Stamps And Perforation

The original continuous printing machine designed by John Patient MBE of Somerset House and built by Grover’s in 1913. This was a typographic platen (flat-bed) printing machine. The paper was unwound by grippers and an unwinding drum to ensure exact registration of successive impressions of the plate. It was used for experiments into continuous printing of stamps from a reel of paper previously gummed and calendered, for use in stamp vending and affixing machines.

Many difficulties were experienced and it was not until the early 1920s that sufficient progress had been made for stamps to be printed by this means. These stamps were for the 1d value only and were used to make up the stamp rolls listed in Gibbon’s Specialised catalogue as SG N17A.

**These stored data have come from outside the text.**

(* ===== verification/Json.v ===== *)
(** * A JSON codec for key/value pairs

    An instance of [GoLib.JsonKV]: the text [json.Encoder] writes for a
    [KeyValue] whose fields are ASCII, with the escapes of Go's encoder
    (quotes, backslashes, control characters and the HTML-sensitive
    characters), and the reader of that text. *)

From Stdlib Require Import Ascii.
From S2P Require Import Prelude MrRpc GoLib.

Module Json.

Definition chr (n : nat) : ascii := ascii_of_nat n.
Definition code (c : ascii) : nat := nat_of_ascii c.

(** The two lower-case hexadecimal digits of a byte. *)
Definition hex (n : nat) : ascii := if n <? 10 then chr (48 + n) else chr (87 + n).
Definition unhex (c : ascii) : option nat :=
  let n := code c in
  if (48 <=? n) && (n <=? 57) then Some (n - 48)
  else if (97 <=? n) && (n <=? 102) then Some (n - 87)
  else if (65 <=? n) && (n <=? 70) then Some (n - 55)
  else None.

Definition backslash : ascii := chr 92.
Definition dquote : ascii := chr 34.

(** How one byte of a string appears between the quotes. *)
Definition escape_byte (c : ascii) : string :=
  let n := code c in
  if (n =? 34) || (n =? 92) then String backslash (String c "")
  else if n =? 8 then String backslash "b"
  else if n =? 12 then String backslash "f"
  else if n =? 10 then String backslash "n"
  else if n =? 13 then String backslash "r"
  else if n =? 9 then String backslash "t"
  else if (n <? 32) || (n =? 60) || (n =? 62) || (n =? 38) then
    String backslash (String "u" (String "0" (String "0"
      (String (hex (n / 16)) (String (hex (n mod 16)) "")))))
  else String c "".

Fixpoint escape (s : string) : string :=
  match s with
  | EmptyString => ""
  | String c s => escape_byte c +:+ escape s
  end.

(** The byte a one-letter escape stands for. *)
Definition unescape_letter (c : ascii) : option ascii :=
  let n := code c in
  if (n =? 34) || (n =? 92) || (n =? 47) then Some c
  else if n =? 98 then Some (chr 8)
  else if n =? 102 then Some (chr 12)
  else if n =? 110 then Some (chr 10)
  else if n =? 114 then Some (chr 13)
  else if n =? 116 then Some (chr 9)
  else None.

(** Read a string body up to its closing quote. *)
Fixpoint unquote (s : string) : option (string * string) :=
  match s with
  | EmptyString => None
  | String c s1 =>
      if code c =? 34 then Some ("", s1)
      else if code c =? 92 then
        match s1 with
        | EmptyString => None
        | String u s2 =>
            if code u =? 117 then
              match s2 with
              | String h1 (String h2 (String h3 (String h4 s3))) =>
                  match unhex h1, unhex h2, unhex h3, unhex h4, unquote s3 with
                  | Some 0, Some 0, Some d1, Some d2, Some (r, rest) =>
                      Some (String (chr (16 * d1 + d2)) r, rest)
                  | _, _, _, _, _ => None
                  end
              | _ => None
              end
            else
              match unescape_letter u, unquote s2 with
              | Some b, Some (r, rest) => Some (String b r, rest)
              | _, _ => None
              end
        end
      else if code c <? 32 then None
      else
        match unquote s1 with
        | Some (r, rest) => Some (String c r, rest)
        | None => None
        end
  end.

(** The fixed text around the two string bodies. *)
Definition open_key : string :=
  "{" +:+ String dquote "Key" +:+ String dquote ":" +:+ String dquote "".
Definition open_value : string :=
  "," +:+ String dquote "Value" +:+ String dquote ":" +:+ String dquote "".

Definition Encode (kv : KeyValue) : string :=
  open_key +:+ escape (Key kv) +:+ String dquote "" +:+
  open_value +:+ escape (Value kv) +:+ String dquote "" +:+ "}" +:+ NL.

Fixpoint strip_prefix (p s : string) : option string :=
  match p, s with
  | EmptyString, _ => Some s
  | String a p, String b s => if decide (a = b) then strip_prefix p s else None
  | String _ _, EmptyString => None
  end.

Definition decode_value (s : string) : option (KeyValue * string) :=
  s1 ← strip_prefix open_key s;
  '(k, s2) ← unquote s1;
  s3 ← strip_prefix open_value s2;
  '(v, s4) ← unquote s3;
  s5 ← strip_prefix "}" s4;
  Some ({| Key := k; Value := v |}, s5).

(** [Decode] skips line feeds before the value. *)
Fixpoint Decode (s : string) : option (KeyValue * string) :=
  match s with
  | String c s' => if code c =? 10 then Decode s' else decode_value s
  | EmptyString => None
  end.

(** Pairs whose fields are ASCII. *)
Fixpoint ascii_only (s : string) : bool :=
  match s with
  | EmptyString => true
  | String c s => (code c <? 128) && ascii_only s
  end.
Definition kv_ascii (kv : KeyValue) : Prop := ascii_only (Key kv) && ascii_only (Value kv) = true.

(** ** The codec laws *)

Lemma unquote_escape_byte c s r rest :
  code c < 128 -> unquote s = Some (r, rest) ->
  unquote (escape_byte c +:+ s) = Some (String c r, rest).
Proof.
  intros Hc Hs.
  destruct c as [[] [] [] [] [] [] [] []]; try (exfalso; revert Hc; vm_compute; lia);
    clear Hc; cbv -[unquote String.app]; rewrite ?str_cons_app; change (EmptyString +:+ s) with s;
    simpl; by rewrite Hs.
Qed.

Lemma unquote_escape s rest :
  ascii_only s = true -> unquote (escape s +:+ String dquote "" +:+ rest) = Some (s, rest).
Proof.
  induction s as [|c s IH]; simpl; [done|].
  rewrite andb_true_iff, Nat.ltb_lt. intros [Hc Hs].
  rewrite str_app_assoc. apply unquote_escape_byte; auto.
Qed.

Lemma strip_prefix_app p s : strip_prefix p (p +:+ s) = Some s.
Proof.
  induction p as [|c p IH]; [done|]. rewrite str_cons_app. simpl. by rewrite decide_True.
Qed.

Lemma strip_prefix_length p s s' :
  strip_prefix p s = Some s' -> String.length s = String.length p + String.length s'.
Proof.
  revert s. induction p as [|c p IH]; intros [|c' s]; simpl; try by intros [= <-].
  case_decide; [|done]. intros ->%IH. done.
Qed.

Lemma unquote_length s r rest :
  unquote s = Some (r, rest) -> String.length rest < String.length s.
Proof.
  remember (String.length s) as n eqn:Hn. revert s r rest Hn.
  induction (lt_wf n) as [n _ IH]. intros [|c s1] r rest ->; [done|]. simpl.
  destruct (code c =? 34); [by intros [= _ ->]; lia|].
  destruct (code c =? 92).
  - destruct s1 as [|u s2]; [done|]. destruct (code u =? 117).
    + destruct s2 as [|h1 [|h2 [|h3 [|h4 s3]]]]; try done.
      destruct (unhex h1) as [[|]|], (unhex h2) as [[|]|], (unhex h3), (unhex h4); try done.
      destruct (unquote s3) as [[r' rest']|] eqn:E; [|done]. intros [= _ ->].
      apply (IH (String.length s3)) in E; simpl in *; [lia|lia|done].
    + destruct (unescape_letter u); [|done].
      destruct (unquote s2) as [[r' rest']|] eqn:E; [|done]. intros [= _ ->].
      apply (IH (String.length s2)) in E; simpl in *; [lia|lia|done].
  - destruct (code c <? 32); [done|].
    destruct (unquote s1) as [[r' rest']|] eqn:E; [|done]. intros [= _ ->].
    apply (IH (String.length s1)) in E; simpl in *; [lia|lia|done].
Qed.

#[local] Arguments strip_prefix : simpl never.
#[local] Arguments unquote : simpl never.

Lemma decode_value_length s kv rest :
  decode_value s = Some (kv, rest) -> String.length rest < String.length s.
Proof.
  unfold decode_value.
  destruct (strip_prefix open_key s) as [s1|] eqn:E1; simpl; [|done].
  destruct (unquote s1) as [[k s2]|] eqn:E2; simpl; [|done].
  destruct (strip_prefix open_value s2) as [s3|] eqn:E3; simpl; [|done].
  destruct (unquote s3) as [[v s4]|] eqn:E4; simpl; [|done].
  destruct (strip_prefix "}" s4) as [s5|] eqn:E5; simpl; [|done]. intros [= _ <-].
  apply strip_prefix_length in E1, E3, E5. apply unquote_length in E2, E4. simpl in *. lia.
Qed.

Lemma Decode_length s kv rest :
  Decode s = Some (kv, rest) -> String.length rest < String.length s.
Proof.
  induction s as [|c s IH]; [done|]. cbn [Decode]. destruct (code c =? 10).
  - intros ?%IH. simpl. lia.
  - apply decode_value_length.
Qed.

Lemma Decode_open s : Decode (open_key +:+ s) = decode_value (open_key +:+ s).
Proof. done. Qed.

#[local] Opaque open_key open_value.

Lemma Decode_Encode kv rest :
  kv_ascii kv -> Decode (Encode kv +:+ rest) = Some (kv, NL +:+ rest).
Proof.
  unfold kv_ascii. rewrite andb_true_iff. intros [Hk Hv].
  destruct kv as [k v]; simpl in *. unfold Encode, Key, Value.
  rewrite !str_app_assoc, Decode_open.
  unfold decode_value. rewrite strip_prefix_app. simpl.
  rewrite (unquote_escape k) by done. simpl.
  rewrite strip_prefix_app. simpl. rewrite (unquote_escape v) by done. simpl. done.
Qed.

#[local] Transparent open_key open_value.

#[export] Instance JsonKV_ascii : JsonKV := {|
  json_Encode := Encode;
  json_Decode := Decode;
  json_ok := kv_ascii;
  json_roundtrip := Decode_Encode;
  json_skip_newline := fun s => eq_refl;
  json_eof := eq_refl;
  json_progress := Decode_length
|}.

End Json.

Leader with stamp produced at Somerset House

1930s continuous perforator for stamps produced in the web

Half of a triple comb booklet master plate

For making into stamp rolls for vending or affixing machines, the cutting operations were dispensed with and the work re-wound at the back of the machine, to be transferred to the reeling and splitting machine. The slitters cut the stamps into continuous strips evenly through the centres of the perforation, the starting ends of the strips being held individually on wooden cores of any desired diameter. At the point where the reels were to end, initially 500 or 1000, later 480, 960 or 1920 stamps per roll, which were ascertained by the number printed on the side margin during printing, a paper protective band was attached.